Following Wednesday’s shock revelation that the UK has slipped into its first double-dip recession since 1975 (as the economy shrank 0.2pc in the first quarter), economists warn that Britain’s collapse back into recession will drag on until June at the earliest and condemn the country to another lost year.
Here is what some economists told The Telegraph:
1. Gerard Lyons, Standard Chartered’s chief economist, said: “The likelihood is that the data will further dent confidence and push the recovery back.”
2. Michael Saunders, Citi’s UK economist, added that the economy was likely to weaken further. “The data make it clear that the economy is very weak.”
3. Chris Crowe at Barclays Capital said: “Weak GDP, combined with persistent inflation, highlights the [Bank’s] ongoing policy headache. Further QE in May seemed unlikely. Today’s outturn may give the committee reason to reassess.”

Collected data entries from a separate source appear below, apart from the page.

Definition process_command (cmd : string) (state : MgmtState.t) (rib : Rib.t) (metrics : Metrics.t) :
    io string :=
  let parts := Show.split_whitespace cmd in
  if is_command ["show"; "bgp"; "summary"] parts then cmd_bgp_summary state rib
  else if is_command ["show"; "bgp"; "rib"] parts then cmd_bgp_rib rib
  else match command_arg ["show"; "bgp"; "rib"; "prefix"] parts with
  | Some prefix => mret (cmd_bgp_rib_prefix rib prefix)
  | None =>
  match command_arg ["show"; "bgp"; "rib"; "aspath"] parts with
  | Some asn => cmd_bgp_rib_aspath rib asn
  | None =>
  match command_arg ["show"; "bgp"; "rib"; "nexthop"] parts with
  | Some ip => cmd_bgp_rib_nexthop rib ip
  | None =>
  if is_command ["show"; "bgp"; "neighbors"] parts then cmd_bgp_neighbors state None
  else match command_arg ["show"; "bgp"; "neighbors"] parts with
  | Some ip => cmd_bgp_neighbors state (Some ip)
  | None =>
  if is_command ["show"; "bgp"; "metrics"] parts then mret (Metrics.text_summary metrics)
  else if is_command ["metrics"] parts then mret (Metrics.prometheus_text metrics)
  else if is_command ["version"] parts then mret cmd_version
  else if is_command ["help"] parts || is_command [] parts then mret cmd_help
  else if is_command ["quit"] parts || is_command ["exit"] parts then mret ("Bye!" +:+ nl)
  else mret ("Unknown command: " +:+ quoted cmd +:+ nl +:+
             "Type 'help' for available commands." +:+ nl)
  end end end end.

(** The state a command finds. *)
Record Shared := mkShared { peers_table : MgmtState.t; shared_rib : Rib.t; counters : Metrics.t }.

(** The loop of [handle_mgmt_conn] on the lines its client sends, each with the
    state when it is read; [writes] are the results of the writes to come.  The
    result is what was written, and whether the task returns [Ok]. *)
Fixpoint mgmt_loop (lines : list (string * Shared)) (writes : nat → bool) (out : list string) :
    io (list string * bool) :=
  match lines with
  | [] => mret (out, true)
  | (line, s) :: lines =>
      response ← process_command (Show.trim line) s.(peers_table) s.(shared_rib) s.(counters);
      if negb (writes 0) then mret (out, false) else
      let out := out ++ [response] in
      if negb (writes 1) then mret (out, false) else
      mgmt_loop lines (λ n, writes (2 + n)) (out ++ [nl +:+ "> "])
  end.

Definition handle_mgmt_conn (lines : list (string * Shared)) (writes : nat → bool) :
    io (list string * bool) :=
  if negb (writes 0) then mret ([], false)
  else mgmt_loop lines (λ n, writes (S n)) ["PathForge BGP Management" +:+ nl +:+ "> "].
End commands.

(* ------------------------------------------------------------------ *)
(** ** Lemmas *)

Lemma concat_str_app l1 l2 :
  Show.concat_str (l1 ++ l2) = Show.concat_str l1 +:+ Show.concat_str l2.
Proof.
  unfold Show.concat_str. induction l1 as [|s l1 IH]; [done|]. simpl. by rewrite IH, string_app_assoc.
Qed.

(** Pushing the rows appends them. *)
Lemma push_all_concat {A} (row : A → string) l out :
  push_all row l out = out +:+ Show.concat_str (map row l).
Proof.
  unfold push_all. revert out; induction l as [|a l IH]; intros out; simpl.
  - by rewrite string_app_nil.
  - by rewrite IH, string_app_assoc.
Qed.

Definition row_le (a b : PrefixKey.t * Route.t) : Prop := lex_le (sort_key a) (sort_key b).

4. Nick Clegg urged business leaders not to have a “panicked reaction” to the figures.
5. The British Chambers of Commerce said the data “paint an unduly pessimistic view of the economy”.
George Osborne, whose policies have so far failed to lift growth said that the economy is expected to rebound in the second half of the year. Mr Osborne accepted that the GDP figures were “disappointing” but defended his austerity plans, saying: “The one thing that would make the situation worse would be to abandon our plan and add more debt.”